Not because she changes her mind—though lying awake until dawn definitely gave her time to reconsider. Not because she’s scared, though the shadow under her door at 3 AM still makes her hands shake when she thinks about it.
No, she doesn’t make it to the third floor because she’s late for work.
Her alarm doesn’t go off. Or rather, it does go off, but her phone is dead despite being plugged in all night. Which means she wakes up at 8:47 AM to sunlight streaming through uncurtained windows and the horrifying realization that she’s supposed to be at the museum in thirteen minutes.
“Shit, shit, shit.”
She doesn’t shower. Doesn’t eat. Just throws on yesterday’s clothes, grabs her bag, and runs.
The building looks different in daylight. Less Gothic horror, more shabby grandeur. The gargoyles that seemed menacing last night are just weathered stone. The windows that watched her are simply reflecting morning sun.
She’s halfway down the second-floor hallway when she remembers: she forgot to check the third floor.
Maya stops, one hand on the stairwell door.
The third-floor landing is directly above her. One flight up. Thirty seconds, maybe, to run up and look. Just to prove to herself that there’s nothing there. That last night was exhaustion and stress and an overactive imagination inherited from a grandmother she spent years trying not to be like.

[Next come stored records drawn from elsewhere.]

(** The rest of iod_lookup from its label do_it: the entry of a file. *)
Definition lookup_found (dir d fullname : Z) (full : list Z) (fi : lxafs_fileinfo) : Mt Z :=
  let free (links : list lxafs_linkinfo) := free_info fi links ≫= fun _ => on_d (drv_kfree fullname) in
  if negb (bool_decide (before_nul (fi_name fi) = [])) then
    unlock_kernel ≫= fun _ =>
    m ← lxafs_linkmaster_lookup fi;
    lock_kernel ≫= fun _ =>
    (match m with
     | None => mret tt
     | Some m => simple_link m dir d ≫= fun _ => lxafs_set_dentry_operations d ≫= fun _ => d_rehash d
     end) ≫= fun _ => unlock_kernel ≫= fun _ => free (fi_links fi) ≫= fun _ => mret 0
  else
    ino ← get_new_ino;
    result ← iget_locked ino;
    match result with
    | None => unlock_kernel ≫= fun _ => free (fi_links fi) ≫= fun _ => mret (- ENOENT)
    | Some p =>
        update_inode p (set_name full (length rootpath)) ≫= fun _ =>
        c ← core_at p;
        (if i_new c then
           init_inode p (Some fi) ≫= fun _ =>
           update_inode p (fun i =>
             if i_mode (vfs i) =? 0
             then set_nlink 1 (set_mode (Z.land S_IFREG (Z.lnot S_IXUGO)) i) else i) ≫= fun _ =>
           unlock_new_inode p
         else mret tt) ≫= fun _ =>
        lxafs_set_dentry_operations d ≫= fun _ =>
        unlock_kernel ≫= fun _ =>
        d_add d (Some p) ≫= fun _ =>
        (match fi_links fi with
         | [] => free []
         | l =>
             i ← inode_at p;
             i ← on_d (lxafs_add_link_childs walk stack_bytes l i);
             put_inode p i ≫= fun _ => free []
         end) ≫= fun _ => mret 0
    end.

(** [nd]: the flags of the lookup and of the open it is for. *)
Definition iod_lookup (dir d : Z) (nd : option (Z * Z)) : Mt Z :=
  e ← dentry_at d;
  fullname ← name_block;
  if fullname =? 0 then mret (- ENOMEM) else
  full ← fullname_in dir (d_name e);
  lock_kernel ≫= fun _ =>
  let err := (lxafs_chk_name (d_name e) (length (d_name e))).1 in
  if err =? - ENAMETOOLONG then
    unlock_kernel ≫= fun _ => on_d (drv_kfree fullname) ≫= fun _ => mret (- ENAMETOOLONG)
  else if negb (err =? 0) then
    lxafs_set_dentry_operations d ≫= fun _ => unlock_kernel ≫= fun _ =>
    d_add d None ≫= fun _ => on_d (drv_kfree fullname) ≫= fun _ => mret 0
  else
    fileinfo ← full_info full;
    let absent (rc : Z) := unlock_kernel ≫= fun _ => on_d (drv_kfree fullname) ≫= fun _ => mret rc in
    match nd, fileinfo with
    | None, Some fi => lookup_found dir d fullname full fi
    | None, None => absent 0
    | Some (flags, open_flags), Some fi =>
        if has flags LOOKUP_CREATE && negb (has open_flags O_TRUNC) then
          (* the file information is not freed *)
          unlock_kernel ≫= fun _ => on_d (drv_kfree fullname) ≫= fun _ => mret (- EEXIST)
        else lookup_found dir d fullname full fi
    | Some (flags, open_flags), None => absent (if has flags LOOKUP_CREATE then 0 else - ENOENT)
    end.

(** The blocks of two link infos, and their release. *)
Definition two_links : Mt (option lxafs_linkinfo * option lxafs_linkinfo) :=
  a ← on_d (lxafs_alloc_linkinfo garbage); b ← on_d (lxafs_alloc_linkinfo garbage); mret (a, b).
Definition free_link (l : option lxafs_linkinfo) : Mt unit :=
  match l with Some l => on_d (lxafs_free_linkinfo l) | None => mret tt end.

(** What the lookup of a path finds is the inode of its entry. *)
Definition path_inode (s : mount W H) (n : list Z) : Z * option Z :=
  let r := path_walk n in (r.1, r.2 ≫= fun d => dents s !! d ≫= d_inode).

Definition iod_link (old_dentry dir d : Z) : Mt Z :=
  p ← inode_of old_dentry;
  old ← inode_at p;
  if LX_MAX_LINKS - 1 <? i_nlink (vfs old) then mret (- EMLINK) else
  l ← two_links;
  ret ← match l with
        | (Some linkmaster, Some link) =>
            e ← dentry_at d;
            link ← fullname_in dir (d_iname e);
            c ← on_d (lxafs_create_file link);
            if c =? 0 then
              simple_link old_dentry dir d ≫= fun _ =>
              lxafs_set_dentry_operations d ≫= fun _ =>
              d_rehash d ≫= fun _ =>
              old ← inode_at p;
              let master := in_name old in
              rc ← on_d (lxafs_write_linkchild_info walk link master);
              (if rc =? 0 then
                 s ← get;
                 _ ← on_fs (lxafs_attach_linked_file garbage (path_inode s) (drop (length rootpath) master) (link ++ [0]));
                 mret tt
               else mret tt) ≫= fun _ => mret 0
            else mret (- EPERM)
        | _ => mret (- EPERM)
        end;
  free_link l.1 ≫= fun _ => free_link l.2 ≫= fun _ => mret ret.

(** OS/2's deletion of a file or a directory. *)
Definition delete_name (i : lxafs_inode_info) (name : list Z) : Mt Z :=
  on_d (if S_ISDIR (i_mode (vfs i)) then LX_DOSDELETEDIR walk (name ++ [0]) else LX_DOSDELETE walk (name ++ [0])).

(** All links that are left get the new master's name. *)
Fixpoint relink_childs (links : list lxafs_linkinfo) (master : list Z) : M (driver W H) unit :=
  match links with
  | [] => mret tt
  | l :: links =>
      n ← get_str (l_name l); _ ← lxafs_write_linkchild_info walk n master; relink_childs links master
  end.

(** The master of links is removed: its contents move to the last link.  The
    result is the code and the link info that is to be freed. *)
Definition unlink_master (p : Z) (link : list Z) (linkmaster lfo : lxafs_linkinfo) : Mt (Z * lxafs_linkinfo) :=
  i ← inode_at p;
  to ← of_res (array_str (l_name lfo));
  _ ← on_d (LX_DOSCOPY walk (link ++ [0]) (to ++ [0]) DCPY_FLAGS);
  rc ← delete_name i link;
  if rc =? 0 then
    _ ← on_d (LX_EADELETE walk to LXEAN_LINKEDTO);
    on_d (lxafs_free_linkinfo linkmaster) ≫= fun _ =>
    let rest := remove_first (fun l => l_node l =? l_node lfo) (in_links i) in
    update_inode p (fun i => set_links rest (set_name to (in_rootlen i) i)) ≫= fun _ =>
    on_d (relink_childs rest to) ≫= fun _ =>
    update_inode p (lxafs_mark_inode_dirty LXAFS_DIRTY_LINKLIST) ≫= fun _ =>
    mret (rc, lfo)
  else mret (rc, linkmaster).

She checks her phone. 8:51.
Screw it.
She takes the stairs two at a time, heart pounding more from adrenaline than exertion. The second-floor landing. The turn. The third floor—
She stops so fast she nearly falls.
There’s a man on the landing.
He’s standing with his back to her, facing the sealed third-floor door. Tall. Lean. Wearing a suit that looks like it walked out of a 1940s film—all sharp lines and careful tailoring, the kind of thing you’d see in old photographs of her grandfather.
Maya’s breath catches.
He’s real. Solid. Not transparent or glowing or any of the ghost-story bullshit her grandmother used to talk about. Just a man in an old suit, standing very still, looking at a door that shouldn’t be opened.
“Excuse me,” Maya says.
He goes rigid.
Slowly—so slowly it feels deliberate—he turns.
And Maya forgets how to breathe.
He’s beautiful. Not handsome in the safe, symmetrical way of actors or models. Beautiful in the way that hurts to look at. Sharp cheekbones. Dark hair swept back from a face that’s all angles and intensity. And his eyes—
His eyes are the color of storms. Gray-blue and depthless and currently staring at her like she’s a ghost.

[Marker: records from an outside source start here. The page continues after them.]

(* ===== verification/LxafsAccount.v ===== *)
(** * The memory and the locks of the directory operations of LXAFS

    Every operation of LxafsVfs accounts for its memory: the blocks of the
    driver are those of the other components and the nodes of the lists of
    links of the inodes, and on every path out of an operation the locks are
    as they were.  The proofs are in a small logic of partial correctness whose
    assertion [held] lists the blocks an operation has in its hands. *)

From S2P Require Import Prelude CString DevHlp Memory Heap VSprintf TextParse.
From S2P Require Import DaemonQueue DosApi DaemonCmd DosCalls EaStore LxafsDate LxafsName LxafsLinks LxafsInode LxafsVfs.

(** ** Lists of nodes *)

Lemma owns_perm ls ls' (U V : gmap Z Z) : ls ≡ₚ ls' -> owns ls U V -> owns ls' U V.
Proof.
  intros Hp. revert V. induction Hp as [|x l l' _ IH|x y l|l1 l2 l3 _ IH1 _ IH2]; intros V; cbn [owns].
  - done.
  - intros (V1 & Ho & Hn & ->). exists V1. auto.
  - intros (V1 & (V2 & Ho & Hn2 & ->) & Hn1 & ->).
    apply lookup_insert_None in Hn1 as [Hn1 Hne].
    exists (<[l_node y := sizeof_linkinfo]> V2). split_and!.
    + exists V2. done.
    + by rewrite lookup_insert_ne.
    + by rewrite insert_insert_ne.
  - auto.
Qed.

#[export] Instance owns_Proper : Proper ((≡ₚ) ==> (=) ==> (=) ==> iff) owns.
Proof. intros l l' Hl U ? <- V ? <-. split; by apply owns_perm. Qed.

Lemma owns_fresh ls (U V : gmap Z Z) p : owns ls U V -> V !! p = None -> U !! p = None.
Proof.
  revert V. induction ls as [|l ls IH]; intros V; cbn [owns]; [by intros ->|].
  intros (V1 & Ho & Hn & ->) [Hp _]%lookup_insert_None. eauto.
Qed.

Lemma owns_NoDup ls (U V : gmap Z Z) : owns ls U V -> NoDup (l_node <$> ls).
Proof.
  revert V. induction ls as [|l ls IH]; intros V; [constructor|]. intros (V1 & Ho & Hn & ->). cbn.
  apply NoDup_cons. split; [|eauto]. clear IH. revert V1 Ho Hn. induction ls as [|x ls IH]; intros V1; cbn [owns fmap list_fmap].
  - intros _ _ Hx. by apply not_elem_of_nil in Hx.
  - intros (V2 & Ho & Hn2 & ->) [Hn Hne]%lookup_insert_None [Hx|Hx]%elem_of_cons; [congruence|by eapply IH].
Qed.

Lemma owns_subseteq ls (U V : gmap Z Z) : owns ls U V -> U ⊆ V.
Proof.
  revert V. induction ls as [|l ls IH]; intros V; cbn [owns]; [by intros ->|].
  intros (V1 & Ho & Hn & ->). transitivity V1; [auto|]. by apply insert_subseteq.
Qed.

(** A block more below the nodes. *)
Lemma owns_add ls (U V : gmap Z Z) p sz :
  owns ls U V -> V !! p = None -> owns ls (<[p := sz]> U) (<[p := sz]> V).
Proof.
  revert V. induction ls as [|l ls IH]; intros V; cbn [owns]; [by intros ->|].
  intros (V1 & Ho & Hn & ->) [Hp Hne]%lookup_insert_None. exists (<[p := sz]> V1). split_and!; [auto| |].
  - by rewrite lookup_insert_ne.
  - by rewrite insert_insert_ne.
Qed.

Lemma owns_remove ls (U V : gmap Z Z) p sz :
  U !! p = None -> owns ls (<[p := sz]> U) V -> exists V', V = <[p := sz]> V' /\ V' !! p = None /\ owns ls U V'.
Proof.
  intros Hp. revert V. induction ls as [|l ls IH]; intros V; cbn [owns]; [intros ->; eauto|].
  intros (V1 & Ho & Hn & ->). destruct (IH V1 Ho) as (V' & -> & Hn' & Ho').
  apply lookup_insert_None in Hn as [Hn Hne].
  exists (<[l_node l := sizeof_linkinfo]> V'). split_and!.
  - by rewrite insert_insert_ne.
  - by rewrite lookup_insert_ne.
  - exists V'. auto.
Qed.

(** All links of the inodes. *)
Definition all_links (I : gmap Z lxafs_inode_info) : list lxafs_linkinfo :=
  map_to_list I ≫= fun x => in_links x.2.

Lemma all_links_insert I p i : I !! p = None -> all_links (<[p := i]> I) ≡ₚ in_links i ++ all_links I.
Proof. intros Hp. unfold all_links. by rewrite map_to_list_insert. Qed.

Lemma all_links_delete I p i : I !! p = Some i -> all_links I ≡ₚ in_links i ++ all_links (delete p I).
Proof.
  intros Hp. rewrite <- (insert_delete_id I p i Hp) at 1. apply all_links_insert, lookup_delete_eq.
Qed.

Lemma all_links_change I p i j :
  I !! p = Some i -> all_links (<[p := j]> I) ≡ₚ in_links j ++ all_links (delete p I).
Proof. intros Hp. rewrite <- insert_delete_eq. apply all_links_insert, lookup_delete_eq. Qed.

Lemma all_links_same I p i j :
  I !! p = Some i -> in_links j = in_links i -> all_links (<[p := j]> I) ≡ₚ all_links I.
Proof. intros Hp Hl. by rewrite (all_links_change I p i j Hp), Hl, <- (all_links_delete I p i Hp). Qed.

(** ** Partial correctness *)

Definition triple {S A} (P : S -> Prop) (m : M S A) (Q : A -> S -> Prop) : Prop :=
  forall s a s', P s -> m s = Ok (a, s') -> Q a s'.

Section Triple.
Context {S : Type}.
Implicit Types (P : S -> Prop).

“You—” His voice is rough, disbelieving. “You can see me?”
It’s such a strange question that Maya almost laughs. “Of course I can see you. Are you lost?”
Something flickers across his face. Shock, maybe. Or hope. He takes a step toward her, and Maya instinctively steps back.
“How—” He stops himself, shaking his head like he’s trying to clear it. “No one can see me. No one has—” Another step. “How are you seeing me?”
“Because you’re standing right there?” Maya’s heartbeat is too fast, wrong-rhythm. Something about this isn’t right. The way he’s looking at her. The way he phrased the question. No one can see me. “Who are you?”
“Julian.” He says it like a confession. Like he hasn’t said his own name in a long time. “Julian Cross.”
“Okay. Julian.” Maya shifts her bag to her other shoulder, trying to look casual despite the fact that every instinct is screaming at her to run. “What are you doing up here? This floor is sealed off.”
“I know.” He’s staring at her like he’s trying to memorize her face. “I live here.”
“You can’t live here. The third floor is—”
“Sealed off. Structural issues. Unsafe.” A bitter smile. “I know what they tell people.”
Maya’s stomach twists. “So you’re squatting?”
“Something like that.”
“I should call the police.”
“You won’t.” He says it with absolute certainty, and it pisses her off.
“How do you know what I’ll—”
He’s gone.
Not walked away. Not ducked into a room. Just gone.
One second he’s standing three feet in front of her, solid and real and looking at her like she’s a miracle.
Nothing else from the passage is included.